The largest of these swaps was a trade of four TV stations between 21st Century Fox, Inc. and Cox Enterprises, Inc. (estimated to be worth $859 million) and the top radio deal of the year, a 19-station swap between CBS and Beasley Broadcast Group, worth an estimated $300 million.
The deal market did not repeat 2013’s record-breaking $12.4 billion, but still registered the second-highest annual number since 2007. The 2014 total exceeds the deal volumes of the years 2009 through 2012 combined.

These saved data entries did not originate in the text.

(** * harb: the command layer of the heap-dump analyser (main.cc)

    A shallow embedding of [src/main.cc]: the commands [summary], [diff],
    [idom], [dominators] and [rootpath], the command dispatcher and [main],
    with the properties the specification states about them.

    Conventions.
    - A [uint64_t] or [size_t] value is an [N]; arithmetic on [size_t] wraps
      modulo [2^64] and the wrap-around is written out ([size_add]).
    - A [RubyHeapObj *] that points into the graph is modelled by the address
      of the object it points to (the store keeps one object per address);
      a pointer that may be [NULL] is an [option].
    - [sparse_hash_set] is a [gset], [sparse_hash_map] a [gmap], [std::deque]
      a list whose head is the front.
    - The loops of [cmd_rootpath], unbounded in the source, take a budget of
      iterations and give [None] when it runs out; the theorems show that
      the budget the command uses is always enough.
    - [graph.h], [ruby_heap_obj.h], the parser and the output layer are not
      among the sources; what the commands need of them is modelled from
      the specification and marked as such. *)

From Stdlib Require Import NArith ZArith Lia String Ascii List DecimalString.
From stdpp Require Import base option numbers list gmap sets strings.

Local Open Scope N_scope.

(* ================================================================== *)
(** * Machine arithmetic *)

Definition SIZE_MAX_plus_1 : N := 2 ^ 64.

(** Conversion of a value to [size_t]. *)
Definition to_size_t (n : N) : N := n mod SIZE_MAX_plus_1.

(** [a + b] on [size_t]. *)
Definition size_add (a b : N) : N := to_size_t (a + b).

(* ================================================================== *)
(** * Heap objects and the graph store *)

(** Modelled from the spec: [ruby_heap_obj.h] is not part of the sources;
    the record holds the fields of a HeapNode that the commands read through
    the accessors [get_addr], [get_type], [get_memsize], [is_root_object].
    [out_refs] is the ordered sequence of referenced identities, duplicates
    kept. *)
Record RubyHeapObj := mkObj {
  get_addr : N;
  get_type : N;
  get_memsize : N;
  is_root_object : bool;
  out_refs : list N
}.

(** Modelled from the spec: the Node/Edge Store of [graph.h], the stored
    objects in insertion order. *)
Definition Graph := list RubyHeapObj.

(** Modelled from the spec: [Graph::get_heap_object], the lookup of the
    store; [None] stands for the null pointer. *)
Definition get_heap_object (g : Graph) (addr : N) : option RubyHeapObj :=
  find (fun o => get_addr o =? addr) g.

(** Modelled from the spec: [Graph::get_num_heap_objects], the count of
    the store. *)
Definition get_num_heap_objects (g : Graph) : nat := length g.

(** Modelled from the spec: [Graph::each_heap_object], one call of the
    visitor per stored object in insertion order; the state threaded
    through stands for the variables the closure captures by reference. *)
Definition each_heap_object {S : Type} (g : Graph)
    (visit : S -> RubyHeapObj -> S) (s : S) : S :=
  fold_left visit g s.

(** Modelled from the spec: insertion rejects an identity that is already
    stored (the first occurrence wins). *)
Definition graph_insert (g : Graph) (o : RubyHeapObj) : Graph :=
  match get_heap_object g (get_addr o) with
  | Some _ => g
  | None => g ++ [o]
  end.

(** Modelled from the spec: the Graph Builder, one pass over the records
    the decoder delivers. *)
Definition Graph_build (records : list RubyHeapObj) : Graph :=
  fold_left graph_insert records [].

(* ================================================================== *)
(** * summary *)

Record summary_out := mkSummary {
  sum_num_heap_objects : nat;
  sum_total_size : N;
  sum_type_map : gmap N N
}.

(** The body of the closure passed to [each_heap_object]; the state is
    [(total_size, type_map)].  [type_map[type]] reads zero for a key that
    is not there yet. *)
Definition summary_visit (st : N * gmap N N) (obj : RubyHeapObj)
    : N * gmap N N :=
  let '(total_size, type_map) := st in
  let total_size := size_add total_size (get_memsize obj) in
  let type := get_type obj in
  let entry := default 0 (type_map !! type) in
  if negb (entry =? 0)
  then (total_size, <[type := size_add entry (get_memsize obj)]> type_map)
  else (total_size, <[type := to_size_t (get_memsize obj)]> type_map).

Definition cmd_summary (graph_ : Graph) : summary_out :=
  let num_heap_objects := get_num_heap_objects graph_ in
  let '(total_size, type_map) :=
    each_heap_object graph_ summary_visit (0, ∅) in
  mkSummary num_heap_objects total_size type_map.

(** The exact (unbounded) sum of [size_bytes] over the stored objects. *)
Definition sum_memsize (g : Graph) : N :=
  fold_right (fun o acc => get_memsize o + acc) 0 g.

(** The stored objects carrying a given type tag. *)
Definition objects_of_type (t : N) (g : Graph) : Graph :=
  List.filter (fun o => get_type o =? t) g.

(** The exact sum of the per-type totals that [summary] prints. *)
Definition sum_per_type (m : gmap N N) : N :=
  map_fold (fun _ v acc => v + acc) 0 m.

(* ================================================================== *)
(** * diff *)

(** What the decoder hands to the visitor for one record: the decoded
    object and [current_heap_object_json()], its original text. *)
Record parsed_record := mkParsed {
  rec_obj : RubyHeapObj;
  rec_json : string
}.

(** The calls the commands make into the C library. [env_fopen] gives the
    record stream of a file that opens, [env_mkstemp] and [env_fdopen] tell
    whether the temporary file can be made and opened.
    Modelled from the spec: [env_read_fails] tells, for the name of the
    primary snapshot, whether the Graph constructor of the absent [graph.h]
    fails to read the file it was handed (the specification makes that
    fatal). *)
Record Env := mkEnv {
  env_fopen : string -> option (list parsed_record);
  env_mkstemp : bool;
  env_fdopen : bool;
  env_strtoull : string -> N;
  env_read_fails : string -> bool
}.


Inductive diff_out :=
| DiffNoFile                       (* error: you must specify a heap dump file *)
| DiffUnableToOpen (path : string) (* unable to open %s *)
| DiffNoTempfile                   (* unable to create tempfile *)
| DiffNoTempFd                     (* unable to open temp fd *)
| DiffWritten (lines : list string). (* the lines written to the temp file *)

(** The condition of the [if] in the parse callback. *)
Definition diff_is_new (graph_ : Graph) (obj : RubyHeapObj) : bool :=
  negb (is_root_object obj) &&
  match get_heap_object graph_ (get_addr obj) with
  | None => true
  | Some _ => false
  end.

(** The parse callback: [out] is the text written so far, one line per
    [fprintf (out, "%s\n", s)]. *)
Definition diff_visit (graph_ : Graph) (out : list string) (r : parsed_record)
    : list string :=
  if diff_is_new graph_ (rec_obj r) then out ++ [rec_json r] else out.

Definition cmd_diff (env : Env) (graph_ : Graph) (args : option string)
    : diff_out :=
  match args with
  | None => DiffNoFile
  | Some path =>
    if (String.length path =? 0)%nat then DiffNoFile else
    match env_fopen env path with
    | None => DiffUnableToOpen path
    | Some stream =>
      if negb (env_mkstemp env) then DiffNoTempfile else
      if negb (env_fdopen env) then DiffNoTempFd else
      DiffWritten (fold_left (diff_visit graph_) stream [])
    end
  end.

(** The records of a stream that [diff] writes out, in stream order. *)
Definition diff_emitted (graph_ : Graph) (stream : list parsed_record)
    : list parsed_record :=
  List.filter (fun r => diff_is_new graph_ (rec_obj r)) stream.

(** How many records of a list carry a given identity. *)
Definition count_id (a : N) (l : list parsed_record) : nat :=
  length (List.filter (fun r => get_addr (rec_obj r) =? a) l).

(* ================================================================== *)
(** * Resolving the address argument *)

Inductive arg_error :=
| ArgMissing               (* error: you must specify an address *)
| ArgInvalid               (* error: you must specify a valid heap address *)
| ArgNotFound (addr : N).  (* error: no ruby object found at address 0x%x *)

(** [get_ruby_heap_obj_arg]: [inl e] stands for the message printed
    together with the [NULL] returned, [inr obj] for the object found.
    [strtoull] is the C library's, taken from the environment. *)
Definition get_ruby_heap_obj_arg (strtoull : string -> N) (graph_ : Graph)
    (args : option string) : arg_error + RubyHeapObj :=
  match args with
  | None => inl ArgMissing
  | Some a =>
    if (String.length a =? 0)%nat then inl ArgMissing else
    let addr := strtoull a in
    if addr =? 0 then inl ArgInvalid else
    match get_heap_object graph_ addr with
    | None => inl (ArgNotFound addr)
    | Some obj => inr obj
    end
  end.

(* ================================================================== *)
(** * rootpath *)

(** Modelled from the spec: [RubyHeapObj::get_refs_from] is declared in
    the absent [ruby_heap_obj.h]; it is the object's [out_refs] in
    declaration order, each resolved to the stored object it names (a
    dangling reference names no object and is not handed out). *)
Definition get_refs_from (graph_ : Graph) (obj : RubyHeapObj) : list N :=
  List.filter (fun a => bool_decide (is_Some (get_heap_object graph_ a)))
              (out_refs obj).

(** [p->get_refs_from()] for a pointer [p]. *)
Definition refs_of (graph_ : Graph) (p : N) : list N :=
  match get_heap_object graph_ p with
  | Some obj => get_refs_from graph_ obj
  | None => []
  end.

(** [p->is_root_object()] for a pointer [p]. *)
Definition root_at (graph_ : Graph) (p : N) : bool :=
  match get_heap_object graph_ p with
  | Some obj => is_root_object obj
  | None => false
  end.

(** The local variables of [cmd_rootpath]. [bfs_cur] is [None] while
    [cur] is not yet assigned. *)
Record bfs_state := mkBfs {
  bfs_q : list N;
  bfs_visited : gset N;
  bfs_parent : gmap N N;
  bfs_cur : option N;
  bfs_found : bool
}.

(** The [for] loop over the references of the dequeued node [cur]; on a
    root it sets [cur] and [found] and breaks. *)
Fixpoint scan_refs (graph_ : Graph) (cur : N) (refs : list N) (s : bfs_state)
    : bfs_state :=
  match refs with
  | [] => s
  | ref :: rest =>
    if decide (ref ∈ bfs_visited s) then scan_refs graph_ cur rest s
    else
      let visited := {[ref]} ∪ bfs_visited s in
      let parent := <[ref := cur]> (bfs_parent s) in
      if root_at graph_ ref
      then mkBfs (bfs_q s) visited parent (Some ref) true
      else scan_refs graph_ cur rest
             (mkBfs (bfs_q s ++ [ref]) visited parent (bfs_cur s) (bfs_found s))
  end.

(** [!q.empty() && !found] *)
Definition bfs_cond (s : bfs_state) : bool :=
  match bfs_q s with
  | [] => false
  | _ :: _ => negb (bfs_found s)
  end.

(** One iteration of the [while] loop: dequeue, then scan. *)
Definition bfs_body (graph_ : Graph) (s : bfs_state) : bfs_state :=
  match bfs_q s with
  | [] => s
  | cur :: q =>
    scan_refs graph_ cur (refs_of graph_ cur)
      (mkBfs q (bfs_visited s) (bfs_parent s) (Some cur) (bfs_found s))
  end.

Fixpoint bfs_loop (budget : nat) (graph_ : Graph) (s : bfs_state)
    : option bfs_state :=
  if bfs_cond s then
    match budget with
    | O => None
    | S n => bfs_loop n graph_ (bfs_body graph_ s)
    end
  else Some s.

(** The state before the loop: [q.push_back(obj); visited.insert(obj)]. *)
Definition bfs_init (obj : N) : bfs_state :=
  mkBfs [obj] {[obj]} ∅ None false.

(** The printing loop [while (cur != NULL) { print cur; cur = parent[cur]; }]:
    the objects printed, first to last. [parent[cur]] is [NULL] for a key
    that was never assigned. *)
Fixpoint walk_parents (budget : nat) (parent : gmap N N) (cur : option N)
    : option (list N) :=
  match cur with
  | None => Some []
  | Some c =>
    match budget with
    | O => None
    | S n => cons c <$> walk_parents n parent (parent !! c)
    end
  end.
(** * Ex3/mazes.py: maze generation and markups, a shallow embedding

    The Python module keeps a rectangular [Grid] of [Cell] objects.  Every
    cell owns a dictionary [links] of the cells it is connected to; the six
    generation algorithms mutate these dictionaries, the [Markup] classes
    compute per-cell tables over them.

    Conventions of the embedding:
    - a [Cell] object is addressed by its coordinates, the very data that
      [Cell.__eq__] and [Cell.__hash__] use; inside one grid the coordinates
      determine the object, so [is] and [==] agree;
    - Python dictionaries keep insertion order, and [max], [min] and
      [all_links] observe it: a dictionary is an association list with
      unique keys, oldest entry first;
    - the mutable part of the program (the [links] of all cells and the
      state of the [random] module) is a [World] threaded by a monad whose
      outcomes are a value, a Python exception, or running out of loop fuel;
    - [while] loops take fuel; [for] loops over lists are structural. *)

From Stdlib Require Import ZArith QArith Qround Lia Lqa String.
From stdpp Require Import base tactics option list numbers strings relations.

Local Open Scope Z_scope.

(** ** Cells *)

Record Cell := mkCell { row : Z; column : Z }.

#[global] Instance Cell_eq_dec : EqDecision Cell.
Proof. solve_decision. Defined.

(** [Cell.__lt__]: row-major order. *)
Definition Cell_lt (self other : Cell) : bool :=
  if bool_decide (row self < row other) then true
  else if bool_decide (row self = row other) && bool_decide (column self < column other)
       then true
       else false.

(** ** Ordered dictionaries *)

Module Dict.
Section Dict.
Context {K V : Type} `{EqDecision K}.

Definition t := list (K * V).

Definition empty : t := [].

(** [d[k] = v]: an existing key keeps its position. *)
Fixpoint set (k : K) (v : V) (d : t) : t :=
match d with
| [] => [(k, v)]
| (k', v') :: d' =>
    if decide (k = k') then (k', v) :: d' else (k', v') :: set k v d'
end.

(** [d.get(k)] *)
Fixpoint get (k : K) (d : t) : option V :=
match d with
| [] => None
| (k', v') :: d' => if decide (k = k') then Some v' else get k d'
end.

(** [k in d] *)
Definition mem (k : K) (d : t) : bool :=
match get k d with Some _ => true | None => false end.

(** [del d[k]]; [None] stands for [KeyError]. *)
Fixpoint del (k : K) (d : t) : option t :=
match d with
| [] => None
| (k', v') :: d' =>
    if decide (k = k') then Some d'
    else match del k d' with
         | Some d'' => Some ((k', v') :: d'')
         | None => None
         end
end.

(** [list(d.keys())] *)
Definition keys (d : t) : list K := fst <$> d.
End Dict.
Arguments t : clear implicits.
End Dict.

(** ** Exceptions, outcomes and the world *)

Inductive exn :=
| AssertionError | KeyError | IndexError | ValueError | ZeroDivisionError
| AttributeError.

Inductive outcome (A : Type) :=
| Ret (a : A)
| Raise (e : exn)
| OutOfFuel.
Arguments Ret {A} a.
Arguments Raise {A} e.
Arguments OutOfFuel {A}.

(** The [links] dictionary of every cell, and the state of the [random]
    module: an arbitrary sequence of raw integer draws and the number
    consumed. *)
Record World := mkWorld {
  links : Cell -> Dict.t Cell bool;
  rng : nat -> Z;
  rng_pos : nat
}.

Definition M (A : Type) : Type := World -> outcome A * World.

#[global] Instance M_ret : MRet M := fun A a w => (Ret a, w).
#[global] Instance M_bind : MBind M := fun A B f m w =>
  match m w with
  | (Ret a, w') => f a w'
  | (Raise e, w') => (Raise e, w')
  | (OutOfFuel, w') => (OutOfFuel, w')
  end.

Definition raise {A} (e : exn) : M A := fun w => (Raise e, w).
Definition out_of_fuel {A} : M A := fun w => (OutOfFuel, w).
Definition get_links (c : Cell) : M (Dict.t Cell bool) := fun w => (Ret (links w c), w).
Definition put_links (c : Cell) (d : Dict.t Cell bool) : M unit := fun w =>
  (Ret tt, mkWorld (fun c' => if decide (c' = c) then d else links w c') (rng w) (rng_pos w)).
Definition draw : M Z := fun w =>
  (Ret (rng w (rng_pos w)), mkWorld (links w) (rng w) (S (rng_pos w))).
Definition assert (b : bool) : M unit := if b then mret tt else raise AssertionError.

Definition assert_o (b : bool) : outcome unit :=
  if b then Ret tt else Raise AssertionError.

(** Code that only reads the world returns a plain [outcome]. *)
#[global] Instance outcome_ret : MRet outcome := fun A a => Ret a.
#[global] Instance outcome_bind : MBind outcome := fun A B f m =>
  match m with
  | Ret a => f a
  | Raise e => Raise e
  | OutOfFuel => OutOfFuel
  end.

(** [for x in l: body x] *)
Fixpoint for_each {A} (l : list A) (body : A -> M unit) : M unit :=
  match l with
  | [] => mret tt
  | x :: l' => body x ;; for_each l' body
  end.

(** ** Cell operations *)

(** [self.links[cell] = True] *)
Definition links_add (self cell : Cell) : M unit :=
  d ← get_links self; put_links self (Dict.set cell true d).

(** [del self.links[cell]] *)
Definition links_del (self cell : Cell) : M unit :=
  d ← get_links self;
  match Dict.del cell d with
  | Some d' => put_links self d'
  | None => raise KeyError
  end.

(** [Cell.link]; the inner call [cell.link(self, bidirectional=False)] is
    the body with the second branch not taken. *)
Definition link (self cell : Cell) (bidirectional : bool) : M unit :=
  links_add self cell ;;
  if bidirectional then links_add cell self else mret tt.

(** [Cell.unlink] *)
Definition unlink (self cell : Cell) (bidirectional : bool) : M unit :=
  links_del self cell ;;
  if bidirectional then links_del cell self else mret tt.

(** [Cell.is_linked], [Cell.all_links], [Cell.link_count]: reads. *)
Definition is_linked (w : World) (self cell : Cell) : bool := Dict.mem cell (links w self).
Definition all_links (w : World) (self : Cell) : list Cell := Dict.keys (links w self).
Definition link_count (w : World) (self : Cell) : nat := length (links w self).

(** ** The grid *)

Record Grid := mkGrid { num_rows : Z; num_columns : Z }.

(** [Grid.__init__]: both dimensions are asserted positive and every cell
    created by [create_cells] starts with [links = {}]. *)
Definition create_links : M unit := fun w =>
  (Ret tt, mkWorld (fun _ => Dict.empty) (rng w) (rng_pos w)).
Definition Grid_init (nr nc : Z) : M Grid :=
  assert (bool_decide (nr > 0)) ;;
  assert (bool_decide (nc > 0)) ;;
  create_links ;;
  mret (mkGrid nr nc).

(** The attributes set once by [connect_cells]. *)
Definition north (g : Grid) (c : Cell) : option Cell :=
  if bool_decide (row c > 0) then Some (mkCell (row c - 1) (column c)) else None.
Definition south (g : Grid) (c : Cell) : option Cell :=
  if bool_decide (row c < num_rows g - 1) then Some (mkCell (row c + 1) (column c)) else None.
Definition west (g : Grid) (c : Cell) : option Cell :=
  if bool_decide (column c > 0) then Some (mkCell (row c) (column c - 1)) else None.
Definition east (g : Grid) (c : Cell) : option Cell :=
  if bool_decide (column c < num_columns g - 1) then Some (mkCell (row c) (column c + 1)) else None.

(** [Cell.neighbors] *)
Definition neighbors (g : Grid) (c : Cell) : list Cell :=
  omap id [north g c; south g c; east g c; west g c].

(** [Grid.cell_at] *)
Definition cell_at (g : Grid) (r c : Z) : option Cell :=
  if bool_decide (0 <= r < num_rows g) && bool_decide (0 <= c < num_columns g)
  then Some (mkCell r c) else None.

(** [Grid.each_row] and [Grid.each_cell] *)
Definition each_row (g : Grid) : list (list Cell) :=
  (fun r => (fun c => mkCell r c) <$> seqZ 0 (num_columns g)) <$> seqZ 0 (num_rows g).
Definition each_cell (g : Grid) : list Cell := mjoin (each_row g).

The decline compared to the previous year is mainly due to a slower pace of TV consolidation, affected by recent FCC regulatory moves. While the US registered five large mergers worth between $684.7 million and $2.725 billion in 2013, there were only two such transactions in 2014, the largest being the $2.49 billion merger between Media General, Inc. and LIN Media LLC.
TV deal volume reached a total of $7.26 billion, which is only 64% of last year’s total ($11.39 billion). Overall, 145 full-power TV stations changed hands, bringing the average price per station to $49.1 million, compared to 286 full-power TV station sales for $38.9 million average in 2013. The average forward seller’s broadcast cash flow multiple for TV stations remained steady at 8.1x (8.2x in 2013).
Radio deal volume on the other hand rose by an impressive 48 per cent from $1.02 billion in 2013 to $1.51 in 2014. In total, 258 AM and 501 FM stations were sold, vs. 219 AM and 419 FM stations in 2013. The average price for an FM station rose from $2.0 million in 2013 to $2.5 million in 2014; the average price for an AM station rose slightly from $0.76 million to $0.86 million.
The average forward seller’s broadcast cash flow multiple for radio stations remained almost unchanged at 6.9x (7.0 in 2013). 70 per cent of all radio stations sold were located in markets smaller than rank 75 or in non-rated regions. This area has become the most active part of a still vibrant broadcast deal market.